The College's Impact on Families
Studies by the Federal Reserve show that getting a higher degree can affect the lives of people in the future.
The Fed study discovered that a person's education is closely tied to that of their parents, indicating that the likelihood that an adult child will have a four-year degree increases the more comfortable and successful the parents are with higher education.
The Fed later discovered that younger generations have much greater rates of continuing college graduation.
In reality, the 2018 Survey of Household Economics and Decisionmaking by the Federal Reserve found that 21% of people aged 25 to 64 were continuing-generation graduates, compared to 16% of first-generation graduates.
The United States' investment in education
In comparison to other industrialized nations, the United States does not invest as much in human capital, such as education.
Public education spending in the United States increased by almost 10% between 2012 and 2017. Considerably while other industrialized nations boosted spending, even more, this was slightly over the global average.
The United States is investing less in higher education than other nations do.
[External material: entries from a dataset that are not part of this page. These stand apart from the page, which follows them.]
Lemma onResult_moves cfg now res l i f r pc l' r' :
  stopped_budget l -> l_flight l !! i = Some f -> nr_nodeID res = fl_node f ->
  onResult cfg now res
    (set_l_running (l_running l - 1) (set_l_flight (removeAt i (l_flight l)) l), r) = (pc, l', r') ->
  (exists err, pc = Returned (Some err)) \/ (pc = AtTop /\ productive cfg l l').
Proof.
  intros Hb Hi Hn. set (l0 := set_l_running _ _). pose proof (taken_flight l i f Hi) as Ht. fold l0 in Ht.
  unfold onResult. pose proof (framed_dropSlot (nr_nodeID res) l0 r) as Hd.
  destruct (dropSlot (nr_nodeID res) (l0, r)) as [l1 r1]. simpl in Hd.
  assert (forall l2, framed l1 l2 -> l_stopScheduling l2 = true -> productive cfg l l2) as Hleave.
  { intros l2 Hf Hs. eapply cs_leave; [exact Ht|by eapply framed_trans|done]. }
  destruct (l_budgetExceeded l1) eqn:Eb.
  { intros [= <- <- _]. right. split; [done|]. apply Hleave; [apply framed_refl|].
    destruct Hd as (_&Hd2&Hd3). destruct (Hd3 Eb); auto. }
  destruct (l_externalCanceled l1 || _); [intros [= <- <- _]; right; split; [done|]; apply Hleave; [frame|done]|].
  destruct (nr_err res) as [[err|after reason]|].
  - intros [= <- <- _]. right. split; [done|]. apply Hleave; [frame|done].
  - intros [= <- <- _]. right. split; [done|]. apply Hleave; [frame|done].
  - intros [[err ->]|(->&ne&Hs&Hid&->)]%onSuccess_core; [left; eauto|]. right. split; [done|].
    eapply cs_complete; [exact Ht|exact Hs|congruence|]. rewrite Hn. by apply (framed_complete cfg _ ne l0 l1).
Qed.
(* ===== verification/DagStore.v ===== *)
(** * The loop that runs a graph: what a step does to the store (lemmas on DagRun.v)

    [StoreLaws] is what the engine needs of a store about runs and node executions; the
    in-memory store has it.  [kept] are the operations that change neither. *)
From S2P Require Import Prelude Storage Graph GraphSpec EngineStore Throttle Authz Risk Runtime.
From S2P Require Import Governance Artifacts Human Admission DagRun DagInv.

(** ** The interface *)
(** A store operation that changes no run and no node execution. *)
Definition obs_eq {S} `{Store S} (s s' : S) : Prop :=
  (forall id, GetRun id s' = GetRun id s) /\
  (forall run n a, GetNodeExecution run n a s' = GetNodeExecution run n a s).

Class StoreLaws (S : Type) `{Store S} : Prop := {
  law_event now e s : obs_eq s (AppendEvent now e s).1;
  law_timer t s : obs_eq s (UpsertTimer t s).1;
  law_kv k v s : obs_eq s (PutKV k v s).1;
  (** A refused write changes nothing, an accepted one exactly its record. *)
  law_run_runs run s id :
    GetRun id (UpdateRun run s).1 =
    if decide ((UpdateRun run s).2 = None /\ id = r_RunID run) then Some run else GetRun id s;
  law_run_nodes run s r n a : GetNodeExecution r n a (UpdateRun run s).1 = GetNodeExecution r n a s;
  law_node_runs ne s id : GetRun id (UpsertNodeExecution ne s).1 = GetRun id s;
  law_node_nodes ne s r n a :
    GetNodeExecution r n a (UpsertNodeExecution ne s).1 =
    if decide ((UpsertNodeExecution ne s).2 = None /\ r = n_RunID ne /\ n = n_NodeID ne /\ a = n_Attempt ne)
    then Some ne else GetNodeExecution r n a s;
  (** A run is created only where there is none. *)
  law_create_fresh run s : (CreateRun run s).2 = None -> GetRun (r_RunID run) s = None;
  law_create_runs run s id :
    GetRun id (CreateRun run s).1 =
    if decide ((CreateRun run s).2 = None /\ id = r_RunID run) then Some run else GetRun id s;
  law_create_nodes run s r n a : GetNodeExecution r n a (CreateRun run s).1 = GetNodeExecution r n a s;
  (** The executions of a run are those stored under its name. *)
  law_list run s ne :
    ne ∈ ListNodeExecutions run s <-> exists n a, GetNodeExecution run n a s = Some ne
}.

Lemma sortSlice_perm {X} (less : X -> X -> bool) (l : list X) : Permutation (sortSlice less l) l.
Proof. apply merge_sort_Permutation. Qed.

#[export] Instance MemoryStore_laws `{MapOrder} : StoreLaws MemoryStore.
Proof.
  split; cbn [AppendEvent UpsertTimer PutKV GetRun UpdateRun UpsertNodeExecution GetNodeExecution
              ListNodeExecutions CreateRun MemoryStore_Store].
  - intros now e s. unfold MemoryStore_AppendEvent, obs_eq.
    destruct (decide _); [done|]. destruct (validateEvent _); done.
  - intros t s. unfold MemoryStore_UpsertTimer. by destruct (decide _).
  - intros k v s. unfold MemoryStore_PutKV. by destruct (decide _).
  - intros run s id. unfold MemoryStore_UpdateRun. destruct (validateRun run); [cbn [fst snd]; by rewrite decide_False by (by intros [])|].
    destruct (decide (runs s !! r_RunID run = None)); cbn [fst snd set_runs putNode set_nodes runs nodes]; [cbn [fst snd]; by rewrite decide_False by (by intros [])|].
    destruct (decide (id = r_RunID run)) as [->|Hne].
    + by rewrite lookup_insert_eq, decide_True.
    + by rewrite lookup_insert_ne, decide_False by naive_solver.
  - intros run s r n a. unfold MemoryStore_UpdateRun. destruct (validateRun run); [done|]. by destruct (decide _).
  - intros ne s id. unfold MemoryStore_UpsertNodeExecution. destruct (validateNodeExecution ne); [done|].
    by destruct (decide _).
  - intros ne s r n a. unfold MemoryStore_UpsertNodeExecution.
    destruct (validateNodeExecution ne); [cbn [fst snd]; by rewrite decide_False by (by intros [])|].
    destruct (decide (runs s !! n_RunID ne = None)); cbn [fst snd set_runs putNode set_nodes runs nodes]; [cbn [fst snd]; by rewrite decide_False by (by intros [])|].
    unfold nodeKeyOf. destruct (decide (_ /\ _)) as [(_&->&->&->)|Hne]; [by rewrite lookup_insert_eq|].
    rewrite lookup_insert_ne; [done|]. intros [= <- <- <-]. by apply Hne.
  - intros run s. unfold MemoryStore_CreateRun. destruct (validateRun run); [done|]. destruct (decide (is_Some _)) as [|Hn]; [done|].
    intros _. by apply eq_None_not_Some.
  - intros run s id. unfold MemoryStore_CreateRun. destruct (validateRun run); [cbn [fst snd]; by rewrite decide_False by (by intros [])|].
    destruct (decide (is_Some _)); cbn [fst snd]; [by rewrite decide_False by (by intros [])|].
    assert (runs (putRun run s) = <[r_RunID run := run]> (runs s)) as -> by (unfold putRun; by case_match).
    destruct (decide (id = r_RunID run)) as [->|Hne].
    + rewrite decide_True by done. apply lookup_insert_eq.
    + rewrite decide_False by naive_solver. by apply lookup_insert_ne.
  - intros run s r n a. unfold MemoryStore_CreateRun. destruct (validateRun run); [done|]. destruct (decide (is_Some _)); [done|].
    assert (nodes (putRun run s) = nodes s) as Hn by (unfold putRun; by case_match). cbn [fst]. by rewrite Hn.
  - intros run s ne. unfold listNodes. rewrite sortSlice_perm, list_elem_of_omap. split.
    + intros ([r n a]&[Hr _]%list_elem_of_filter&Hk). simpl in Hr. subst r. eauto.
    + intros (n&a&Hk). exists (mkNodeKey run n a). split; [|done]. apply list_elem_of_filter. split; [done|].
      rewrite order_perm, elem_of_elements. apply elem_of_dom. eauto.
Qed.

Section store.
#[local] Set Default Proof Using "Type*".
Context {S F A : Type} `{Store S} `{!StoreLaws S} `{ArtifactStore A} `{Ambient} `{MapOrder} `{EngineJSON}.
Implicit Types (r : Runner S F A) (l : Loop) (cfg : Config F).

(** ** Operations that change no run, no node execution and cancel nothing *)
Definition kept r r' : Prop := obs_eq (rn_store r) (rn_store r') /\ rn_canceled r' = rn_canceled r.
Lemma kept_refl r : kept r r.
Proof. done. Qed.
Lemma kept_trans r1 r2 r3 : kept r1 r2 -> kept r2 r3 -> kept r1 r3.
Proof. unfold kept, obs_eq. intros [[H1' H2'] H3'] [[H4' H5'] H6']. split_and!; intros; congruence. Qed.
Lemma kept_store (op : S -> S) r r' :
  (forall s, obs_eq s (op s)) -> rn_store r' = op (rn_store r) -> rn_canceled r' = rn_canceled r -> kept r r'.
Proof. intros Ho Hs Hc. split; [rewrite Hs; apply Ho|done]. Qed.

Lemma onStore_store {X} (op : S -> S * X) r :
  rn_store (onStore op r).1 = (op (rn_store r)).1 /\ rn_canceled (onStore op r).1 = rn_canceled r /\
  (onStore op r).2 = (op (rn_store r)).2.
Proof. unfold onStore. by destruct (op (rn_store r)). Qed.

Lemma kept_onStore {X} (op : S -> S * X) r : (forall s, obs_eq s (op s).1) -> kept r (onStore op r).1.
Proof. intros Ho. destruct (onStore_store op r) as (Es&Ec&_). split; [rewrite Es; apply Ho|done]. Qed.

Lemma kept_emit now runID ty wf n a p r : kept r (emit now runID ty wf n a p r).
Proof. apply kept_onStore. intros s. apply law_event. Qed.
Lemma kept_timer t r : kept r (try (UpsertTimer t) r).
Proof. apply kept_onStore. intros s. apply law_timer. Qed.
Lemma kept_putJSONKV `{JSON T} k (v : T) r : kept r (putJSONKV k v r).1.
Proof. unfold putJSONKV. destruct (marshal v); [|done]. apply kept_onStore. intros s. apply law_kv. Qed.

Lemma kept_audit ctx now rec r : kept r (appendAuditRecord ctx now rec r).
Proof.
  unfold appendAuditRecord. destruct (decide (TrimSpace (au_ID rec) = "")); simpl.
  all: destruct (decide (TrimSpace (au_Action rec) = "")); [done|].
  all: match goal with |- context [putJSONKV ?k ?v ?x] => pose proof (kept_putJSONKV k v x) as Hk;
         destruct (putJSONKV k v x) as [r1 [err|]] end; [exact Hk|].
  all: destruct (indexIDs _ r1); [|exact Hk]; eapply kept_trans; [exact Hk|apply kept_putJSONKV].
Qed.

Lemma kept_saveHumanTask now t r : kept r (saveHumanTask now t r).1.
Proof.
  unfold saveHumanTask. destruct (decide (TrimSpace (ht_ID t) = "")); simpl.
  all: match goal with |- context [putJSONKV ?k ?v ?x] => pose proof (kept_putJSONKV k v x) as Hk;
         destruct (putJSONKV k v x) as [r1 [err|]] end; [exact Hk|].
  all: destruct (indexIDs _ r1); [|exact Hk]; case_decide; [exact Hk|].
  all: eapply kept_trans; [exact Hk|apply kept_putJSONKV].
Qed.

End store.

(** A chain of such operations, from the last one. *)
Ltac kept := repeat first [apply kept_refl | eapply kept_trans; [|apply kept_emit]
                          | eapply kept_trans; [|apply kept_timer] | eapply kept_trans; [|apply kept_audit]].

Section writes.
#[local] Set Default Proof Using "Type*".
Context {S F A : Type} `{Store S} `{!StoreLaws S} `{ArtifactStore A} `{Ambient} `{MapOrder} `{EngineJSON}.
Implicit Types (r : Runner S F A) (l : Loop) (cfg : Config F).

Lemma kept_finishedPayload cfg n a out c s e r : kept r (finishedPayload cfg n a out c s e r).1.
Proof.
  unfold finishedPayload, buildNodeFinishedPayload, PutArtifact, getArtifactStore.
  destruct (decide (out = [])); [by destruct (marshal _)|]. destruct (_ && _); [by destruct (marshal _)|].
  destruct (rn_artifacts r) as [x|]; [|done]. destruct (Put _ _ x) as [y [[ref meta]|err]]; [|done].
  by destruct (marshal _).
Qed.

(** ** Writes *)
(** At most the record of [ne] is written. *)
Definition node_write (ne : NodeExecution) r r' : Prop :=
  (forall id, GetRun id (rn_store r') = GetRun id (rn_store r)) /\ rn_canceled r' = rn_canceled r /\
  forall run n a,
    GetNodeExecution run n a (rn_store r') = GetNodeExecution run n a (rn_store r) \/
    (run = n_RunID ne /\ n = n_NodeID ne /\ a = n_Attempt ne /\
     GetNodeExecution run n a (rn_store r') = Some ne).

Lemma kept_write ne r r' : kept r r' -> node_write ne r r'.
Proof. intros [[H1' H2'] H3']. split_and!; [done..|]. by left. Qed.
Lemma node_write_kept ne r1 r2 r3 : node_write ne r1 r2 -> kept r2 r3 -> node_write ne r1 r3.
Proof.
  intros (H1'&H2'&H3') [[H4' H5'] H6']. split_and!; [intros; congruence|congruence|]. intros run n a.
  rewrite H5'. apply H3'.
Qed.
Lemma kept_node_write ne r1 r2 r3 : kept r1 r2 -> node_write ne r2 r3 -> node_write ne r1 r3.
Proof.
  intros [[H1' H2'] H3'] (H4'&H5'&H6'). split_and!; [intros; congruence|congruence|]. intros run n a.
  rewrite <- H2'. apply H6'.
Qed.

Lemma upsert_write ne r r' e : onStore (UpsertNodeExecution ne) r = (r', e) ->
  node_write ne r r' /\
  (e = None -> GetNodeExecution (n_RunID ne) (n_NodeID ne) (n_Attempt ne) (rn_store r') = Some ne) /\
  (forall err, e = Some err -> kept r r').
Proof.
  intros E. destruct (onStore_store (UpsertNodeExecution ne) r) as (Es&Ec&Ee). rewrite E in Es, Ec, Ee. simpl in *.
  split_and!.
  - split_and!; [intros id; by rewrite Es, law_node_runs|done|]. intros run n a. rewrite Es, law_node_nodes.
    case_decide as Hd; [right|by left]. destruct Hd as (_&->&->&->). done.
  - intros ->. rewrite Es, law_node_nodes, decide_True; [done|]. by rewrite <- Ee.
  - intros err ->. split; [|done]. rewrite Es. split; [intros; apply law_node_runs|]. intros run n a.
    rewrite law_node_nodes, decide_False; [done|]. rewrite <- Ee. by intros [].
Qed.
Lemma saveNode_write ne r : node_write ne r (saveNode ne r).
Proof.
  unfold saveNode, try. destruct (onStore (UpsertNodeExecution ne) r) as [r' e] eqn:E. by apply upsert_write in E as [? _].
Qed.

(** The run is written; the run stays uncancelled when the new status is not cancelled. *)
Definition nodes_kept r r' : Prop :=
  forall run n a, GetNodeExecution run n a (rn_store r') = GetNodeExecution run n a (rn_store r).
Lemma saveRun_spec run r :
  nodes_kept r (saveRun run r) /\ rn_canceled (saveRun run r) = rn_canceled r /\
  forall id, GetRun id (rn_store (saveRun run r)) = GetRun id (rn_store r) \/
             GetRun id (rn_store (saveRun run r)) = Some run.
Proof.
  unfold saveRun, try. destruct (onStore_store (UpdateRun run) r) as (Es&Ec&_). unfold nodes_kept.
  rewrite Es, Ec. split_and!; [intros; apply law_run_nodes|done|]. intros id. rewrite law_run_runs.
  case_decide; auto.
Qed.
Lemma isCanceled_same runID r r' : GetRun runID (rn_store r') = GetRun runID (rn_store r) ->
  isCanceled runID r' = isCanceled runID r.
Proof. unfold isCanceled. by intros ->. Qed.
Lemma saveRun_uncanceled runID run r : r_Status run <> RunStatusCanceled ->
  isCanceled runID r = false -> isCanceled runID (saveRun run r) = false.
Proof.
  intros Hs Hc. destruct (saveRun_spec run r) as (_&_&Hr). destruct (Hr runID) as [E|E].
  - by rewrite (isCanceled_same _ _ _ E).
  - unfold isCanceled. rewrite E. by apply bool_decide_eq_false.
Qed.

(** ** Human steps write at most a waiting execution of the node *)
Lemma maybeHandleHumanNode_write ctx now runID wfID node att input started r :
  node_write (mkNodeExec runID wfID (NodeID node) att NodeStatusWaiting (Some started) None input [] "") r
    (maybeHandleHumanNode ctx now runID wfID node att input started r).1.
Proof.
  set (ne := mkNodeExec _ _ _ _ _ _ _ _ _ _). unfold maybeHandleHumanNode.
  destruct (Human node) as [h|]; [|by apply kept_write].
  destruct (findHumanTask _ _ _ _ _) as [[t|]|err]; [| |by apply kept_write].
  - apply kept_write. unfold expireTask. destruct (taskTimedOut _ _ _ _ _ _); [|done].
    match goal with |- context [saveHumanTask ?n ?t ?x] => pose proof (kept_saveHumanTask n t x) as Hk;
      destruct (saveHumanTask n t x) as [r1 [err|]] end; [exact Hk|].
    eapply kept_trans; [exact Hk|apply kept_emit].
  - unfold openHumanTask. fold ne.
    match goal with |- context [saveHumanTask ?n ?t ?x] => pose proof (kept_saveHumanTask n t x) as Hk;
      destruct (saveHumanTask n t x) as [r1 [err|]] end; [by apply kept_write|].
    destruct (onStore (UpsertNodeExecution ne) r1) as [r2 e] eqn:E. apply upsert_write in E as [Hw _].
    apply (kept_node_write ne _ _ _ Hk). destruct e as [err|]; [exact Hw|]. eapply node_write_kept; [exact Hw|].
    cbn [fst]. eapply kept_trans; [|apply kept_audit]. destruct (0 <? hs_TimeoutMS h); kept.
Qed.
End writes.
Only 50% of Americans between the ages of 25 and 34 hold a college degree.
Nine other nations, including South Korea and Ireland, where 70% of young people have a college education, have a lower rate than that.
The fact that higher education in the United States is more expensive than in many other nations is one factor contributing to the decreased investment in education.
For the 2020–2021 academic year, in-state residents paid an average of $22,180 in tuition, fees, room, and board, while out-of-state students paid an average of $38,640.
Children from wealthy families are therefore more likely to pursue higher education. Due to the restriction on who can attend college, this lowers economic mobility in the US. Additionally, it restricts the growth of human capital, which in turn restrains economic expansion.
Main points
The economic worth of labor's skills and characteristics that affect productivity is known as human capital. These are attributes like education, good health, and work experience. Although intangible, workers and human capital are inseparable.
Education is one of the most important parts of human capital because it boosts economic output, individual income, and economic mobility for families.
Limited economic mobility and stagnant growth in human capital are consequences of low educational investment in the United States as well as the high cost of higher education. The potential for economic expansion is thereby constrained.